> WHAT YOU ARE ASKED TO DO: Transcribe the data below verbatim from the line with "- A [Buffer]" to the line with "- wiringSerial is". Include both of those lines.

RECORDS SHOWN Start Marker

(** The first pass renders with the initial state and runs the probe. *)
Lemma Hero3D_first (env : environment) :
  Hero3D env unmounted =
  Returns {| view := Hero3D_view true;
             probed := true;
             next := settled (probe_result env) |}.
Proof.
  unfold Hero3D, useHasWebGL, useHasWebGL_commit, useState, unmounted.
  cbn [has effect_deps deps_changed].
  rewrite probe_effect_returns. cbn [bind fst snd has effect_deps].
  rewrite probe_result_ok. reflexivity.
Qed.

(** A later pass renders with the stored state and runs no effect. *)
Lemma Hero3D_settled (env : environment) (b : bool) :
  Hero3D env (settled b) = Returns (settled_pass b).
Proof. reflexivity. Qed.

Lemma Hero3D_passes_settled (envs : list environment) (b : bool) :
  Hero3D_passes envs (settled b) = Returns (map (fun _ => settled_pass b) envs).
Proof.
  induction envs as [ | env envs IH]; [reflexivity | ].
  cbn [Hero3D_passes map]. rewrite Hero3D_settled. cbn [bind next settled_pass].
  rewrite IH. reflexivity.
Qed.

Lemma Hero3D_passes_mount (env : environment) (envs : list environment) :
  Hero3D_passes (env :: envs) unmounted =
  Returns ({| view := Hero3D_view true;
              probed := true;
              next := settled (probe_result env) |}
           :: map (fun _ => settled_pass (probe_result env)) envs).
Proof.
  cbn [Hero3D_passes]. rewrite Hero3D_first. cbn [bind next].
  rewrite Hero3D_passes_settled. reflexivity.
Qed.

Lemma probes_settled (b : bool) (envs : list environment) :
  probes (map (fun _ => settled_pass b) envs) = 0.
Proof.
  unfold probes. induction envs as [ | env envs IH]; [reflexivity | exact IH].
Qed.

(** C4: every pass of [Hero3D], whatever the hook state it starts from,
    renders exactly one of the canvas and the fallback: the canvas when
    the value read from [useHasWebGL] is [true], the fallback when it is
    [false]. *)
Theorem C4_exactly_one_of_scene_and_fallback :
  forall (env : environment) (f : fiber),
    exists p,
      Hero3D env f = Returns p /\
      view p = Hero3D_view (fst (useHasWebGL f)) /\
      count Canvas (view p) + count FallbackNoWebGL (view p) = 1 /\
      (shows_scene (view p) <-> fst (useHasWebGL f) = true) /\
      (shows_fallback (view p) <-> fst (useHasWebGL f) = false).
Proof.
  intros env f. unfold Hero3D.
  destruct (useHasWebGL f) as [b f1] eqn:E. cbn [fst].
  unfold useHasWebGL_commit.
  destruct (deps_changed (effect_deps f1) []).
  - rewrite probe_effect_returns. cbn [bind]. eexists. split; [reflexivity | ].
    cbn [view]. split; [reflexivity | ].
    split; [apply view_exclusive | ].
    split; [apply shows_scene_iff | apply shows_fallback_iff].
  - cbn [bind]. eexists. split; [reflexivity | ].
    cbn [view]. split; [reflexivity | ].
    split; [apply view_exclusive | ].
    split; [apply shows_scene_iff | apply shows_fallback_iff].
Qed.

(** C5: [has] starts at [true], so the first pass renders the 3D scene,
    in every browser; when the probe of that pass finds no support, the
    second and all later passes render the fallback only. *)
Theorem C5_first_pass_scene_then_corrected :
  forall (env : environment) (envs : list environment),
    fst (useHasWebGL unmounted) = true /\
    exists p ps,
      Hero3D_passes (env :: envs) unmounted = Returns (p :: ps) /\
      shows_scene (view p) /\
      List.length ps = List.length envs /\
      (probe_result env = false ->
       Forall (fun q => shows_fallback (view q) /\ has (next q) = Some false) ps).
Proof.
  intros env envs. split; [reflexivity | ].
  do 2 eexists. split; [apply Hero3D_passes_mount | ].
  cbn [view]. split; [apply view_scene | ].
  split; [apply length_map | ].
  intros Hr. rewrite Hr. apply Forall_forall. intros q Hq.
  apply in_map_iff in Hq. destruct Hq as (_ & <- & _).
  split; [apply view_fallback | reflexivity].
Qed.

(** C5 in a browser without GPU support, over three passes. *)
Lemma C5_no_gpu_three_passes :
  probe_result no_gpu_browser = false /\
  exists p ps,
    Hero3D_passes [no_gpu_browser; no_gpu_browser; modern_browser] unmounted
      = Returns (p :: ps) /\
    shows_scene (view p) /\
    List.length ps = 2 /\
    Forall (fun q => shows_fallback (view q) /\ has (next q) = Some false) ps.
Proof.
  split; [reflexivity | ].
  destruct (C5_first_pass_scene_then_corrected
              no_gpu_browser [no_gpu_browser; modern_browser])
    as (_ & p & ps & E & Hs & Hl & Hf).
  exists p, ps. split; [exact E | ]. split; [exact Hs | ].
  split; [exact Hl | exact (Hf eq_refl)].
Defined.

(** A browser that loses its GPU after the mount keeps the scene: the
    probe is not run again. *)
Example passes_after_gpu_loss :
  Hero3D_passes [legacy_browser; no_gpu_browser; no_document] unmounted =
  Returns [ {| view := Hero3D_view true; probed := true; next := settled true |};
            settled_pass true;
            settled_pass true ].
Proof. reflexivity. Qed.

(** C8: over any number of passes of one mounted [Hero3D], and whatever
    the browser becomes meanwhile, the probe runs exactly once, in the
    commit of the first pass; every later pass runs no probe, reads the
    result of that one probe and renders the same variant, so the only
    change of variant is the one after the first pass. *)
Theorem C8_probe_runs_once :
  forall (env : environment) (envs : list environment),
    exists p ps,
      Hero3D_passes (env :: envs) unmounted = Returns (p :: ps) /\
      probed p = true /\
      probes (p :: ps) = 1 /\
      List.length ps = List.length envs /\
      Forall (fun q => probed q = false /\
                       has (next q) = Some (probe_result env) /\
                       view q = Hero3D_view (probe_result env)) ps.
Proof.
  intros env envs.
  do 2 eexists. split; [apply Hero3D_passes_mount | ].
  split; [reflexivity | ].
  split.
  - unfold probes. cbn [filter probed List.length].
    f_equal. apply probes_settled.
  - split; [apply length_map | ].
    apply Forall_forall. intros q Hq.
    apply in_map_iff in Hq. destruct Hq as (_ & <- & _).
    repeat split.
Qed.
(** * HiwonderRPI: the bus-servo driver of [src/HiwonderBusServo.hpp]

    A shallow embedding of the header-only class [HiwonderBusServo]: the
    frame buffers, the checksum, the busy-wait exchange over the serial
    line and the one-method-per-command catalogue, followed by the
    properties of the protocol engine.

    Conventions of the embedding.
    - Every integer is a [Z]; the conversions that C++ performs when a
      value is stored in a [uint8_t], [uint16_t] or [int16_t] are written
      out ([u8], [u16], [i16]).
    - A [Buffer] is the [std::array<uint8_t,10>] of the source, a list of
      ten bytes read with [!!] and written with [<[i:=v]>]; an access
      outside the array is undefined behaviour in C++ and ends the run in
      the outcome [Undefined].
    - Every [Buffer] of the program is a function-local [static]: one
      object per function, shared by all calls and by all servo objects.
      The type [slot] names these objects and the world carries their
      contents, so that what one call leaves behind is what the next call
      finds.
    - wiringSerial is the external collaborator; [Serial] is a model of
      the line in which bytes arrive in bursts while the driver polls. *)

From stdpp Require Import base decidable option list numbers functions.

Local Open Scope Z_scope.

(** ** Fixed-width integers *)

(** [static_cast<uint8_t>] *)
Definition u8 (x : Z) : Z := x mod 256.
(** [static_cast<uint16_t>] *)
Definition u16 (x : Z) : Z := x mod 65536.
(** [static_cast<int8_t>] *)
Definition i8 (x : Z) : Z := (x + 128) mod 256 - 128.
(** [static_cast<int16_t>] *)
Definition i16 (x : Z) : Z := (x + 32768) mod 65536 - 32768.

Definition is_int16 (x : Z) : Prop := -32768 <= x <= 32767.

(** ** Data model *)

Abbreviation Buffer := (list Z) (only parsing).

Record MoveTime := { position : Z; time : Z }.

Record Limit := { minLimit : Z; maxLimit : Z }.

(** The enumerations are [enum class ... : uint8_t]: every byte is a value
    of the type, two of them carry a name. *)
Module Mode.
Record t := of_u8 { to_u8 : Z }.
Definition Servo : t := of_u8 0.
Definition Motor : t := of_u8 1.
End Mode.
(** The error values of [multiExchange].  [NilError] is the nil that a
    receive on the closed and empty [errs] yields. *)
Inductive Error :=
| NoAddresses                                  (* "no addresses to query" *)
| ResolverFailed (addr : string) (err : string) (* "resolver %s failed: %w" *)
| NilError.

(** [Exchanger.Exchange(msg, addr)]: a reply or an error. *)
Definition Exchanger := Msg -> string -> Msg + string.

(** The values on the channel [responses], in the order sent. *)
Definition responses (exchanger : Exchanger) (msg : Msg) (arrival : list string)
  : list Msg :=
  omap (fun addr => match exchanger msg addr with
                    | inl r => Some r
                    | inr _ => None
                    end) arrival.

(** The values on the channel [errs], in the order sent. *)
Definition errs (exchanger : Exchanger) (msg : Msg) (arrival : list string)
  : list Error :=
  omap (fun addr => match exchanger msg addr with
                    | inl _ => None
                    | inr err => Some (ResolverFailed addr err)
                    end) arrival.

Definition multiExchange (exchanger : Exchanger) (msg : Msg)
           (address arrival : list string) : Msg + Error :=
  if (length address =? 0)%nat then inr NoAddresses
  else
    match responses exchanger msg arrival with
    | rr :: _ => inl rr
    | [] =>
        match errs exchanger msg arrival with
        | e :: _ => inr e
        | [] => inr NilError
        end
    end.

(** [dnsutil.Client] with its two fields, and [Client.Exchange]. *)
Record Client := mkClient { Exchanger_ : Exchanger; Addresses : list string }.

Definition Exchange (c : Client) (msg : Msg) (arrival : list string)
  : Msg + Error :=
  multiExchange (Exchanger_ c) msg (Addresses c) arrival.

End resolver.

(** ** Loading the hosts map: [Server.loadHosts] *)

Module filters.
Import zdns.

(** An element of [Config.Filters], by the fields [loadHosts] reads; its
    declaration is not among the sources. *)
Record Filter := mkFilter { URL : string; Reject : bool; hosts_of : hosts.Hosts }.

(** Modelled from the spec: [Hosts.Del] is not among the sources.  It
    removes the name from the hosts map. *)
Definition Del (h : hosts.Hosts) (name : string) : hosts.Hosts := delete name h.

Section with_reader.
(** [readHosts]: the hosts read from a URL, or an error.  It opens files
    and connections; its outcome is an input of the model. *)
Variable readHosts : string -> option hosts.Hosts.

(** The hosts of one filter: inline, or read from its URL. *)
Definition source (f : Filter) : option hosts.Hosts :=
  if negb (String.eqb (URL f) EmptyString) then readHosts (URL f)
  else Some (hosts_of f).

(** The body of the loop of [loadHosts] for one filter.  The two inner
    loops range over the map [hs1]. *)
Definition apply_filter (hs : hosts.Hosts) (f : Filter) : hosts.Hosts :=
  match source f with
  | None => hs (* failed to read hosts: continue *)
  | Some hs1 =>
      if Reject f then
        map_fold (fun name ipAddrs hs => <[name := ipAddrs]> hs) hs hs1
      else
        map_fold (fun hostToRemove _ hs =>
                    match hosts.Get hs hostToRemove with
                    | Some _ => Del hs hostToRemove
                    | None => hs
                    end) hs hs1
  end.

(** [Server.loadHosts]: the hosts map built from the filters, in order,
    replaces the map of the server. *)
Definition loadHosts (filters : list Filter) (s : Server) : Server :=
  let hs := fold_left apply_filter filters ∅ in
  mkServer (hijackMode s) hs.

End with_reader.

End filters.


(** ** The exported calls with their pointer arguments

    [Cache.Set] takes a [*dns.Msg] and [NewWithBackend] a value of the
    interface [Backend]; either can be nil, which is [None] here. *)

Module ptr.
Import dns cache.

Section with_backend.
Context {B : Type} `{!Backend B}.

RECORDS SHOWN End Marker

> TASK RESPONSE:
    - A [Buffer] is the [std::array<uint8_t,10>] of the source, a list of
      ten bytes read with [!!] and written with [<[i:=v]>]; an access
      outside the array is undefined behaviour in C++ and ends the run in
      the outcome [Undefined].
    - Every [Buffer] of the program is a function-local [static]: one
      object per function, shared by all calls and by all servo objects.
      The type [slot] names these objects and the world carries their
      contents, so that what one call leaves behind is what the next call
      finds.
    - wiringSerial is the external collaborator; [Serial] is a model of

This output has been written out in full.